It's this last statement that makes me doubt the entire evidence.
Firstly, yes Harold Hill was created as a self-contained estate. But this never happened. All the time people were telling me that nights out, if they could afford it, were in Romford, Harold Wood, Brentwood or London.
Clearly, not 'everything' was provided by "The Council".
Trees and vandalism: Vandalism was a feature of Harold Hill in this period but as for 'give the Council its due, they did try to plant trees, but the children kept knocking them down so the Council gave up'.
I'm sure that a lot of young trees were vandalised, but as for that statement above, then why is it now that every street in Harold Hill has rows of mature trees that were planted and grew in this period?
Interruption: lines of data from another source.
Lemma wp_stage_and_switch w T R B nodes : repo_inv w T R B → request T R w nodes →
  wp ('(ok, handles) ← commitUpdatedNodes (RE := RE) (BE := BE) gen nodes;
      if (ok : bool) then on_registry (registry_UpdateNoLocks true (activateInactiveNodes handles ++ touchNodes []));; mret true
      else mret false) w
    (λ ok w', ∃ T' B', repo_inv w' T' R B' ∧
       if (ok : bool) then published T B T' B' nodes
       else same_views T B T' B' ∧ ∃ n, n ∈ (flat nodes).*2 ∧ conflict (w_now w) T n)
    (λ _ w', ∃ T' R' B', stands (w_registry w') T' R' ∧ blob_holds (w_blobStore w') B' ∧
       ∀ id, (∀ t, view T' B' t id = view T B t id) ∨
         ∃ t n ba, (t, n) ∈ flat nodes ∧ id = GetID n ∧ Marshal_ n = Some ba ∧
           view T' B' t id = Some (wrap_s 32 (GetVersion n + 1), ba)).
Proof.
  intros Hinv Hreq. destruct Hreq as [Hhome Hnd Hreach Hord Hnow Hlim] eqn:E. clear E.
  apply wp_bind. eapply wp_mono; [by apply (wp_commitUpdatedNodes gen home gen_not_nil gen_wf limit gen_inj w T R B)| |].
  2:{ intros e w' (T' & R' & B' & Hs & Hb & Hv). exists T', R', B'. split; [done|]. split; [done|]. by left. }
  intros [ok handles] w1 (T1 & B1 & Hi1 & Hv1 & Hn1 & Hok). destruct ok.
  2:{ destruct Hok as (_ & _ & _ & Hc). apply wp_ret. by exists T1, B1. }
  destruct Hok as (Hs & Hd & _). pose proof (staged_count _ _ _ _ _ _ _ _ Hs) as Hcnt.
  pose proof (staged_current _ _ _ _ _ _ _ _ Hs Hcnt) as Hcur.
  destruct Hinv as (Hh & Hb & Hf). pose proof (switched_view _ _ _ _ _ _ _ _ Hf Hs Hlim Hnd) as Hpub.
  assert (Hnil : all_ids handles ++ all_ids [] = all_ids handles) by (unfold all_ids at 2; cbn; apply app_nil_r).
  apply wp_bind. eapply wp_mono.
  { apply (wp_switch gen home limit w1 T1 R B1 handles []); rewrite ?Hnil; [done|apply Hs|constructor| |done|constructor| |].
    - by rewrite (su_IDs _ _ _ _ _ _ _ _ _ _ Hs).
    - apply Forall_lookup. intros i h Hi. pose proof (list_elem_of_fmap_2 LogicalID _ _ (list_elem_of_lookup_2 _ _ _ Hi)) as Hin.
      rewrite (su_IDs _ _ _ _ _ _ _ _ _ _ Hs) in Hin. apply Hreach; [done|]. rewrite flat_IDs in Hin.
      apply list_elem_of_fmap in Hin as ([t n] & -> & [j Hj]%list_elem_of_lookup).
      destruct (su_node _ _ _ _ _ _ _ _ _ _ Hs j t n Hj) as (h1 & _ & HT1 & _). by exists h1.
    - rewrite Hd. by eapply staged_final_inactive. }
  - intros [] w2 (r & -> & Hi2). apply wp_ret. by exists (put_handles (final_handles handles []) T1), B1.
  - intros e w2 (r & T2 & -> & Hs2 & Hb2 & Hbt). exists T2, R, B1. split; [done|]. split; [done|]. intros id.
    destruct (Hbt id) as [He|He].
    + left. intros t. rewrite <- (Hv1 t id). unfold view. by rewrite He.
    + destruct (decide (id ∈ extractUUIDs nodes)) as [Hin|Hout].
      * right. rewrite flat_IDs in Hin. apply list_elem_of_fmap in Hin as ([t n] & -> & Hin).
        destruct (proj1 Hpub t n Hin) as (ba & Hba & Hvw). exists t, n, ba. split; [done|]. split; [done|]. split; [done|].
        rewrite <- Hvw. unfold view. cbn in He |- *. by rewrite He.
      * left. intros t. rewrite <- (proj2 Hpub t id Hout). unfold view. by rewrite He.
Qed.

(** ** Staging and rolling back *)





(** ** What a crash leaves *)

Definition at_time (now : Z) w : world :=
  mkWorld (w_registry w) (w_blobStore w) (w_l2nodes w) (w_setfails w) (w_deletefails w) now (w_drawn w).

Lemma staged_in_use now newid h : newid ≠ NilUUID → GetActiveID h ≠ NilUUID → IsAandBinUse (staged now newid h) = true.
Proof.
  intros Hne Ha. pose proof (staged_inactive now newid h) as Hi. destruct (staged_fields now newid h) as (_ & _ & _ & Hact & _).
  rewrite <- Hact in Ha. rewrite <- Hi in Hne. clear Hi Hact. destruct (staged now newid h) as [l a b [] v ts del];
    unfold IsAandBinUse, GetActiveID, GetInActiveID, IsNil in *; cbn in *; by rewrite !bool_decide_eq_false_2.
Qed.

Lemma expiry_of_staged t now newid h : (1000000 ≤ t)%Z →
  ((now ≤ t + Hour)%Z → IsExpiredInactive now (staged t newid h) = false) ∧
  ((t + Hour + 1000000 ≤ now)%Z → IsExpiredInactive now (staged t newid h) = true).
Proof.
  intros Ht. destruct (staged_fields t newid h) as (_ & _ & _ & _ & _ & Hts). by apply timestamp_expiry.
Qed.

Lemma staged_updatable t now newid h n : (1000000 ≤ t)%Z → newid ≠ NilUUID → updatable t h n = true →
  ((now ≤ t + Hour)%Z → GetActiveID h ≠ NilUUID → updatable now (staged t newid h) n = false) ∧
  ((t + Hour + 1000000 ≤ now)%Z → updatable now (staged t newid h) n = true).
Proof.
  intros Ht Hne Hup. destruct (expiry_of_staged t now newid h Ht) as [Hearly Hlate].
  destruct (staged_fields t newid h) as (_ & Hv & _ & _ & Hd & _). unfold updatable. rewrite Hv, Hd, (updatable_version _ _ _ Hup).
  split; intros Hnow.
  - intros Ha. rewrite (Hearly Hnow), (staged_in_use t newid h Hne Ha). apply andb_false_r.
  - rewrite (Hlate Hnow), bool_decide_eq_true_2 by done. by rewrite !orb_true_r.
Qed.

(** Of an earlier commit of [nodes] at the time [t], seen from a later one. *)
Definition left_staged (t : Z) T T2 nodes : Prop :=
  ∀ n, n ∈ (flat nodes).*2 → ∃ i h, T !! GetID n = Some h ∧ updatable t h n = true ∧ T2 !! GetID n = Some (staged t (gen i) h).

(** The node may be updated when what was staged has expired. *)
Definition updatable_again (now : Z) T T2 nodes n : Prop :=
  if decide (GetID n ∈ extractUUIDs nodes) then ∃ h, T !! GetID n = Some h ∧ Version h = GetVersion n else ¬ conflict now T2 n.

Lemma in_flat nodes id : id ∈ extractUUIDs nodes → ∃ n, n ∈ (flat nodes).*2 ∧ GetID n = id.
Proof. rewrite flat_IDs, list_fmap_compose. intros (n & -> & Hn)%list_elem_of_fmap. by exists n. Qed.

Lemma updatable_by_version now h n n' : GetVersion n' = GetVersion n → updatable now h n' = updatable now h n.
Proof. unfold updatable. by intros ->. Qed.

Lemma wp_stage_again t T nodes w2 T2 R2 B2 nodes2 : (1000000 ≤ t)%Z → left_staged t T T2 nodes →
  (∀ n h, n ∈ (flat nodes).*2 → T !! GetID n = Some h → GetActiveID h ≠ NilUUID) →
  repo_inv w2 T2 R2 B2 → request T2 R2 w2 nodes2 →
  wp (commitUpdatedNodes (RE := RE) (BE := BE) gen nodes2) w2
    (λ '(ok2, _) _,
       ((∃ id, id ∈ extractUUIDs nodes ∧ id ∈ extractUUIDs nodes2) → (w_now w2 ≤ t + Hour)%Z → ok2 = false) ∧
       ((t + Hour + 1000000 ≤ w_now w2)%Z → (∀ n, n ∈ (flat nodes2).*2 → updatable_again (w_now w2) T T2 nodes n) → ok2 = true))
    (λ _ w3, unseen T2 B2 w3).
Proof.
  intros Ht Hleft Hact Hinv Hreq.
  eapply wp_mono; [by apply (wp_commitUpdatedNodes gen home gen_not_nil gen_wf limit gen_inj w2 T2 R2 B2)| |done].
  intros [ok2 hs2] w3 (T3 & B3 & _ & _ & _ & Hok2). split.
  - intros (id & (n & Hn & <-)%in_flat & (n2 & Hn2 & He)%in_flat) Htime. destruct ok2; [|done]. destruct Hok2 as (Hs2 & _).
    destruct (Hleft n Hn) as (i & h & HT & _ & HT2). apply list_elem_of_fmap in Hn2 as ([tab n2'] & -> & [k Hk]%list_elem_of_lookup).
    destruct (su_node _ _ _ _ _ _ _ _ _ _ Hs2 k tab n2' Hk) as (h2 & _ & HT2' & Hup & _). cbn [snd] in He. rewrite He, HT2 in HT2'. injection HT2' as <-.
    unfold updatable in Hup. rewrite (proj1 (expiry_of_staged t _ (gen i) h Ht) Htime) in Hup.
    rewrite staged_in_use in Hup; [|done|by apply (Hact n h)]. by rewrite andb_false_r in Hup.
  - intros Htime Hall. destruct ok2; [done|]. destruct Hok2 as (_ & _ & _ & n2 & Hn2 & Hc). pose proof (Hall n2 Hn2) as Hagain.
    unfold updatable_again in Hagain. case_decide as Hin; [|done]. destruct Hagain as (h & HT & Hv).
    destruct (in_flat _ _ Hin) as (n & Hn & He). destruct (Hleft n Hn) as (i & h' & HT' & Hup & HT2).
    rewrite He in HT', HT2. rewrite HT in HT'. injection HT' as <-. unfold conflict in Hc. rewrite HT2 in Hc.
    assert (Hvn : GetVersion n2 = GetVersion n) by (pose proof (updatable_version _ _ _ Hup); congruence).
    rewrite (updatable_by_version _ _ n n2 Hvn), (proj2 (staged_updatable t _ (gen i) h n Ht (gen_not_nil i) Hup) Htime) in Hc. done.
Qed.

(** ** Claims *)

(** C7: For nodes whose handles can be written and are returned in the order in which they are asked for ([request]),
    commitUpdatedNodes stages all the nodes or reports a conflict with one of them.  In both cases a reader of any ID
    of any table sees the version and the bytes it saw before; on success each handle that was written is the one the
    registry had, with a new ID in its inactive slot, and the bytes of the node are stored under that ID and nothing
    else is; on a conflict nothing was written; and if a write fails, what the files stand for still looks the same to
    readers. *)
Theorem commitUpdatedNodes_exact w T R B nodes : repo_inv w T R B → request T R w nodes →
  wp (commitUpdatedNodes (RE := RE) (BE := BE) gen nodes) w
    (λ '(ok, handles) w', ∃ T' B', repo_inv w' T' R B' ∧ same_views T B T' B' ∧
       if (ok : bool) then staged_update gen home (w_now w) (w_drawn w) T B T' B' nodes handles
       else T' = T ∧ B' = B ∧ handles = [] ∧ ∃ n, n ∈ (flat nodes).*2 ∧ conflict (w_now w) T n)
    (λ _ w', unseen T B w').
Proof.
  intros Hinv Hreq. eapply wp_mono; [by apply (wp_commitUpdatedNodes gen home gen_not_nil gen_wf limit gen_inj w T R B)| |done].
  intros [[] handles] w' (T' & B' & Hi & Hv & _ & Hok); exists T', B'; by split_and!; try apply Hok.
Qed.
The tree planting programme at the time couldn't have been that much of a failure.
'I hated the lack of greenery'. This completely contradicts every piece of evidence that has ever been presented to me. The biggest attraction for young (and old) Harold Hill residents during this time was the abundance of greenery, trees and parks.
'They would slit their eyes, thin their lips and say words like “aaaahs” for “house” and “que” for “thank you”. '
I don't know how to respond to this. So what? People spoke in a certain way.
'Ours was the only house in the street that hadn’t been burgled and mum put that down to the fact that ours was such a big family and therefore there was always someone at home.'
My mum, who at the time was living on Chippenham Road, was the victim of a burglary during the period that this person writes about. They broke in and stole £10 – a lot of money then. But this was shockingly unusual.
I carried out an extensive interview with former PC Bert White and he stated that burglary did happen, but mostly for taking the cash out of gas meters. The author states that every house on their street other than their own was burgled. This doesn't ring true. Every house? I've never heard of this endemic crime wave before.